• Directions for this task: In the records below, find each line containing the word "RootDir" and copy it.

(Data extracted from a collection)
* * * *
(* ===== verification/Util.v ===== *)
(** * Icons, the socket path and the selection menu (swayr/src/util.rs)

    [select_from_menu] formats the choices, feeds them to the menu program and
    looks up what it prints.  The icons of the desktop entries are collected once,
    in a static variable. *)

From S2P Require Import Prelude RString Regex Config Ipc Sway Cfg.
From S2P Require Samples.

Section Util.
Context `{Env}.

Definition get_swayr_socket_path : string :=
  default "/tmp" (env_var "XDG_RUNTIME_DIR") +:+ "/swayr-"
  +:+ default "unknown" (env_var "WAYLAND_DISPLAY") +:+ ".sock".
End Util.

(** ** Paths, as [std::path] sees them *)
Inductive component := RootDir | CurDir | ParentDir | Normal (s : string).

#[export] Instance component_eq_dec : EqDecision component.
Proof. solve_decision. Defined.

(** Empty and inner "." parts do not count. *)
Definition to_component (s : string) : option component :=
  if decide (s = EmptyString) then None
  else if decide (s = ".") then None
  else if decide (s = "..") then Some ParentDir
  else Some (Normal s).

Definition components (p : string) : list component :=
  let parts := split "/" p in
  (if starts_with "/" p then [RootDir]
   else if bool_decide (head parts = Some ".") then [CurDir] else [])
  ++ omap to_component parts.

Definition component_rank (c : component) : nat :=
  match c with RootDir => 0 | CurDir => 1 | ParentDir => 2 | Normal _ => 3 end.

Definition component_cmp (a b : component) : comparison :=
  match a, b with
  | Normal s, Normal t => String.compare s t
  | _, _ => Nat.compare (component_rank a) (component_rank b)
  end.

Fixpoint components_cmp (a b : list component) : comparison :=
  match a, b with
  | [], [] => Eq
  | [], _ => Lt
  | _, [] => Gt
  | x :: a, y :: b =>
      match component_cmp x y with Eq => components_cmp a b | c => c end
  end.

Definition path_cmp (a b : string) : comparison := components_cmp (components a) (components b).

(** [Vec::dedup]: drops an element equal to the one kept before it. *)
Fixpoint dedup_from (prev : string) (l : list string) : list string :=
  match l with
  | [] => []
  | x :: l =>
      if decide (components x = components prev) then dedup_from prev l
      else x :: dedup_from x l
  end.
Definition dedup (l : list string) : list string :=
  match l with [] => [] | x :: l => x :: dedup_from x l end.

(** [Path::file_name], and its stem and extension. *)
Definition file_name (p : string) : option string :=
  match list.last (components p) with Some (Normal s) => Some s | _ => None end.

Definition stem_and_extension (name : string) : string * option string :=
  match reverse (split "." name) with
  | (ext :: _ :: _) as before =>
      let stem := join "." (reverse (tail before)) in
      if decide (stem = EmptyString) then (name, None) else (stem, Some ext)
  | _ => (name, None)
  end.

Definition extension (p : string) : option string :=
  file_name p ≫= λ n, (stem_and_extension n).2.

(** [e.with_extension("").file_name().unwrap()]. *)
Definition file_name_no_extension (p : string) : outcome string :=
  n ← unwrap (file_name p); Done (stem_and_extension n).1.

(** ** Icons *)
Section Icons.
Context `{Env} `{RegexCrate}.

Definition desktop_entry_folders : list string :=
  let home := match env_data_local_dir with
              | Some d => [path_join d "applications/"] | None => [] end in
  let xdg := match env_var "XDG_DATA_DIRS" with
             | Some ds => (λ dir, path_join dir "applications/") <$> split ":" ds
             | None => [] end in
  dedup (sort_by path_cmp
    (home ++ ["/usr/local/share/applications/"; "/usr/share/applications/"] ++ xdg)).

(** Keeps the elements a test with effects accepts. *)
Fixpoint filter_io {A} (p : A → io bool) (l : list A) : io (list A) :=
  match l with
  | [] => mret []
  | x :: l => b ← p x; r ← filter_io p l; mret (if b : bool then x :: r else r)
  end.

Fixpoint desktop_entries_of (dirs : list string) : io (list string) :=
  match dirs with
  | [] => mret []
  | dir :: dirs =>
      r ← read_dir dir;
      es ← match r with
           | Ok paths =>
               filter_io (λ path,
                 b ← is_file path;
                 mret (b && bool_decide (extension path = Some "desktop"))) paths
           | Err _ => mret []
           end;
      rest ← desktop_entries_of dirs;
      mret (es ++ rest)
  end.

Definition desktop_entries : io (list string) := desktop_entries_of desktop_entry_folders.

(** The first candidate that is a file. *)
Fixpoint find_file (candidates : list string) : io (option string) :=
  match candidates with
  | [] => mret None
  | c :: candidates =>
      b ← is_file c; if b : bool then mret (Some c) else find_file candidates
  end.

Definition find_icon (icon_name : string) (icon_dirs : list string) : io (option string) :=
  find_file (icon_name ::
    (dir ← icon_dirs; ext ← ["png"; "svg"];
     [path_join dir (icon_name +:+ "." +:+ ext)])).

Definition WM_CLASS_OR_ICON_RX : string := "(StartupWMClass|Icon)=(.+)".
Definition REV_DOMAIN_NAME_RX : string := "^(?:[a-zA-Z0-9-]+\.)+([a-zA-Z0-9-]+)$".

(** [cap.get(i).unwrap().as_str()]. *)
Definition group (caps : list (option string)) (i : nat) : outcome string :=
  unwrap (mjoin (caps !! i)).

(** The lines of a desktop file, until both values are known. *)
Fixpoint scan_desktop_file (rx : regex) (icon_dirs : list string) (ls : list string)
    (wm_class icon : option string) : io (option string * option string) :=
  match ls with
  | [] => mret (wm_class, icon)
  | line :: ls =>
      if is_some wm_class && is_some icon then mret (wm_class, icon)
      else
        match captures rx line with
        | Some cap =>
            key ← lift (group cap 1);
            if decide (key = "StartupWMClass")
            then
              v ← lift (group cap 2);
              scan_desktop_file rx icon_dirs ls (Some v) icon
            else
              v ← lift (group cap 2);
              icon_file ← find_icon v icon_dirs;
              scan_desktop_file rx icon_dirs ls wm_class
                (match icon_file with Some f => Some f | None => icon end)
        | None => scan_desktop_file rx icon_dirs ls wm_class icon
        end
  end.

(** The entries a desktop file adds. *)
Definition add_icon (rev_rx : regex) (e : string) (wm_class icon : option string)
    (map : gmap string string) : outcome (gmap string string) :=
  match icon with
  | None => Done map
  | Some icon =>
      let map := match wm_class with Some c => <[c := icon]> map | None => map end in
      desktop_file_name ← file_name_no_extension e;
      map ← match captures rev_rx desktop_file_name with
            | Some caps => n ← group caps 1; Done (<[n := icon]> map)
            | None => Done map
            end;
      Done (<[desktop_file_name := icon]> map)
  end.

Fixpoint add_icons (rx rev_rx : regex) (icon_dirs : list string) (es : list string)
    (map : gmap string string) : io (gmap string string) :=
  match es with
  | [] => mret map
  | e :: es =>
      f ← read_file e;
      match f with
      | Ok text =>
          r ← scan_desktop_file rx icon_dirs (lines text) None None;
          map ← lift (add_icon rev_rx e r.1 r.2 map);
          add_icons rx rev_rx icon_dirs es map
      | Err _ => add_icons rx rev_rx icon_dirs es map
      end
  end.

Definition get_app_id_to_icon_map (icon_dirs : list string) : io (gmap string string) :=
  rx ← lift (rx_unwrap WM_CLASS_OR_ICON_RX);
  rev_rx ← lift (rx_unwrap REV_DOMAIN_NAME_RX);
  es ← desktop_entries;
  add_icons rx rev_rx icon_dirs es ∅.

(** [APP_ID_TO_ICON_MAP]. *)
Definition icon_map_of (tr : trace) : option (gmap string string) :=
  list.last (omap (λ e, match e with SetIconMap m => Some m | _ => None end) tr).

Definition get_icon (app_id : string) (icon_dirs : list string) : io (option string) :=
  opt ← ask icon_map_of;
  match opt with
  | Some m => mret (m !! app_id)
  | None =>
      m ← get_app_id_to_icon_map icon_dirs;
      perform (SetIconMap m) ;;
      mret (m !! app_id)
  end.
End Icons.

(** ** The menu *)

(** [DisplayFormat]. *)
Class DisplayFormat `{Env} (TS : Type) := {
  format_for_display : TS → Config → io string;
  get_indent_level : TS → outcome nat
}.

(** The toml crate on [Config]. *)
Class ConfigToml := {
  config_to_string_pretty : Config → option string;
  config_from_str : string → option Config
}.

#[export] Instance config_toml `{ConfigToml} : TomlConfig Config :=
  {| to_string_pretty := config_to_string_pretty;
     from_str := config_from_str;
     default_config := Config_default |}.

Definition nul : ascii := "000"%char.

Section Menu.
Context `{Env} `{ConfigToml} {TS : Type} `{!DisplayFormat TS}.

Definition load_swayr_config : io Config := load_config "swayr".

(** The entries of one choice: its text up to a NUL, if it has one, and its whole
    text. *)
Definition add_choice (map : gmap string TS) (s : string) (c : TS) : gmap string TS :=
  let map :=
    if contains (String nul EmptyString) s
    then match split nul s with prefix :: _ => <[prefix := c]> map | [] => map end
    else map in
  <[s := c]> map.

Fixpoint format_choices (cfg : Config) (choices : list TS) (map : gmap string TS)
    (strs : list string) : io (gmap string TS * list string) :=
  match choices with
  | [] => mret (map, strs)
  | c :: choices =>
      s ← format_for_display c cfg;
      format_choices cfg choices (add_choice map s c) (strs ++ [s])
  end.

Definition select_from_menu (prompt : string) (choices : list TS) : io (result TS string) :=
  cfg ← load_swayr_config;
  r ← format_choices cfg choices ∅ [];
  let '(map, strs) := r : gmap string TS * list string in
  menu_exec ← lift (get_menu_executable cfg);
  args ← lift (get_menu_args cfg);
  out ← spawn menu_exec (replace "{prompt}" prompt <$> args) (join nl strs);
  match out with
  | Err _ => panic ("Error running " +:+ menu_exec)
  | Ok output =>
      let choice := pop output in
      mret match map !! choice with Some c => Ok c | None => Err choice end
  end.
End Menu.

(** ** Reference definitions *)

(** The lines the menu program may print for a choice. *)
Definition prints (s line : string) : bool :=
  bool_decide (s = line)
  || contains (String nul EmptyString) s && bool_decide (head (split nul s) = Some line).

(** ** Lemmas *)
Lemma split_head sep s : ∃ w ws, split sep s = w :: ws.
Proof.
  induction s as [|c s (w & ws & E)]; cbn; [by exists EmptyString, []|].
  destruct (decide (c = sep)); [by eexists _, _|]. rewrite E. by eexists _, _.
Qed.

Lemma add_choice_lookup {TS} (map : gmap string TS) s c line :
  add_choice map s c !! line = if prints s line then Some c else map !! line.
Proof.
  unfold add_choice, prints.
  destruct (decide (s = line)) as [->|Hne].
  { rewrite bool_decide_true by done. by rewrite lookup_insert_eq. }
  rewrite bool_decide_false, lookup_insert_ne by done. cbn [orb].
  destruct (contains (String nul EmptyString) s); [|done]. cbn [andb].
  destruct (split_head nul s) as (w & ws & E). rewrite E. cbn [head].
  destruct (decide (w = line)) as [->|Hw].
  - rewrite bool_decide_true by done. by rewrite lookup_insert_eq.
  - rewrite bool_decide_false by congruence. by rewrite lookup_insert_ne.
Qed.

Section MenuFacts.
Context `{Env} `{ConfigToml} {TS : Type} `{!DisplayFormat TS}.

(** The texts of the choices, made one after the other. *)
Fixpoint display_all (cfg : Config) (choices : list TS) : io (list string) :=
  match choices with
  | [] => mret []
  | c :: choices =>
      s ← format_for_display c cfg;
      texts ← display_all cfg choices;
      mret (s :: texts)
  end.

(** The last choice whose text may be printed as the line. *)
Definition chosen (line : string) (texts : list string) (choices : list TS) : option TS :=
  snd <$> find (λ p, prints (fst p) line) (reverse (zip texts choices)).

Lemma find_snoc {A} (f : A → bool) l x :
  find f (l ++ [x]) = match find f l with
                      | Some y => Some y
                      | None => if f x then Some x else None
                      end.
Proof. induction l as [|y l IH]; cbn; [by destruct (f x)|]. by destruct (f y). Qed.

Lemma format_choices_spec cfg choices map strs tr :
  match display_all cfg choices tr with
  | (tr', Done texts) =>
      ∃ map', format_choices cfg choices map strs tr = (tr', Done (map', strs ++ texts))
        ∧ ∀ line, map' !! line = match chosen line texts choices with
                                 | Some c => Some c
                                 | None => map !! line
                                 end
  | (tr', Panics msg) => format_choices cfg choices map strs tr = (tr', Panics msg)
  | (tr', NoReturn) => format_choices cfg choices map strs tr = (tr', NoReturn)
  end.
Proof.
  revert map strs tr. induction choices as [|c choices IH]; intros map strs tr.
  { exists map. cbn. by rewrite app_nil_r. }
  cbn [display_all format_choices]. unfold mbind, io_bind.
  destruct (format_for_display c cfg tr) as [tr1 [s|msg|]]; [|done..].
  specialize (IH (add_choice map s c) (strs ++ [s]) tr1).
  destruct (display_all cfg choices tr1) as [tr2 [texts|msg|]]; [|exact IH..].
  destruct IH as (map' & E & Hm). exists map'.
  split; [by rewrite E, <- (assoc_L (++))|]. intros line. rewrite Hm, add_choice_lookup.
  unfold chosen. cbn [zip zip_with]. rewrite reverse_cons, find_snoc. cbn [fst].
  destruct (find _ _); [done|]. by destruct (prints s line).
Qed.

Lemma menu_getters cfg :
  ∃ exec args, get_menu_executable cfg = Done exec ∧ get_menu_args cfg = Done args.
Proof.
  unfold get_menu_executable, get_menu_args.
  destruct (menu cfg ≫= executable), (menu cfg ≫= args); cbn; eauto.
Qed.

End MenuFacts.

Section IconFacts.
Context `{Env} `{RegexCrate}.

(** The desktop entries are read at most once: after a first lookup of an icon
    every later one, of any application and with any directories, has no effect
    and answers from the same map. *)
Theorem get_icon_reads_once app_id dirs tr tr1 tr2 icon app_id' dirs' :
  get_icon app_id dirs tr = (tr1, Done icon) →
  icon_map_of tr2 = None →
  ∃ m : gmap string string, icon = m !! app_id
    ∧ get_icon app_id' dirs' (tr1 ++ tr2) = (tr1 ++ tr2, Done (m !! app_id')).
Proof.
  intros Hg H2. unfold get_icon, ask, perform, mbind, io_bind, mret, io_ret in *.
  unfold icon_map_of in *. cbv beta iota in *. rewrite omap_app.
  apply last_None in H2. rewrite H2, app_nil_r.
  destruct (list.last (omap _ tr)) as [m|] eqn:E.
  - injection Hg as <- <-. exists m. by rewrite E.
  - destruct (get_app_id_to_icon_map dirs tr) as [tr' [m|msg|]]; cbn in Hg; try done.
    injection Hg as <- <-. exists m. split; [done|].
    rewrite omap_app. cbn. by rewrite last_snoc.
Qed.
End IconFacts.

(** ** Witnesses *)
Section Witnesses.

Definition no_toml : ConfigToml :=
  {| config_to_string_pretty _ := Some EmptyString; config_from_str _ := None |}.

Lemma get_icon_reads_once_witness :
  let e := Samples.quiet_env Samples.sample_root in
  ∃ m : gmap string string, None = m !! "firefox"
    ∧ @get_icon e literal_regexes "emacs" [] ((@get_icon e literal_regexes "firefox" [] []).1 ++ [])
      = ((@get_icon e literal_regexes "firefox" [] []).1 ++ [], Done (m !! "emacs")).
Proof.
  intros e.
  apply (@get_icon_reads_once e literal_regexes "firefox" [] []
    (@get_icon e literal_regexes "firefox" [] []).1 [] None "emacs" []).
  - vm_compute. reflexivity.
  - reflexivity.
Defined.
End Witnesses.

Example stem_of_reverse_domain :
  stem_and_extension "org.gnome.eog.desktop" = ("org.gnome.eog", Some "desktop").
Proof. reflexivity. Qed.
* * * *
• Solution:
Inductive component := RootDir | CurDir | ParentDir | Normal (s : string).
  (if starts_with "/" p then [RootDir]
  match c with RootDir => 0 | CurDir => 1 | ParentDir => 2 | Normal _ => 3 end.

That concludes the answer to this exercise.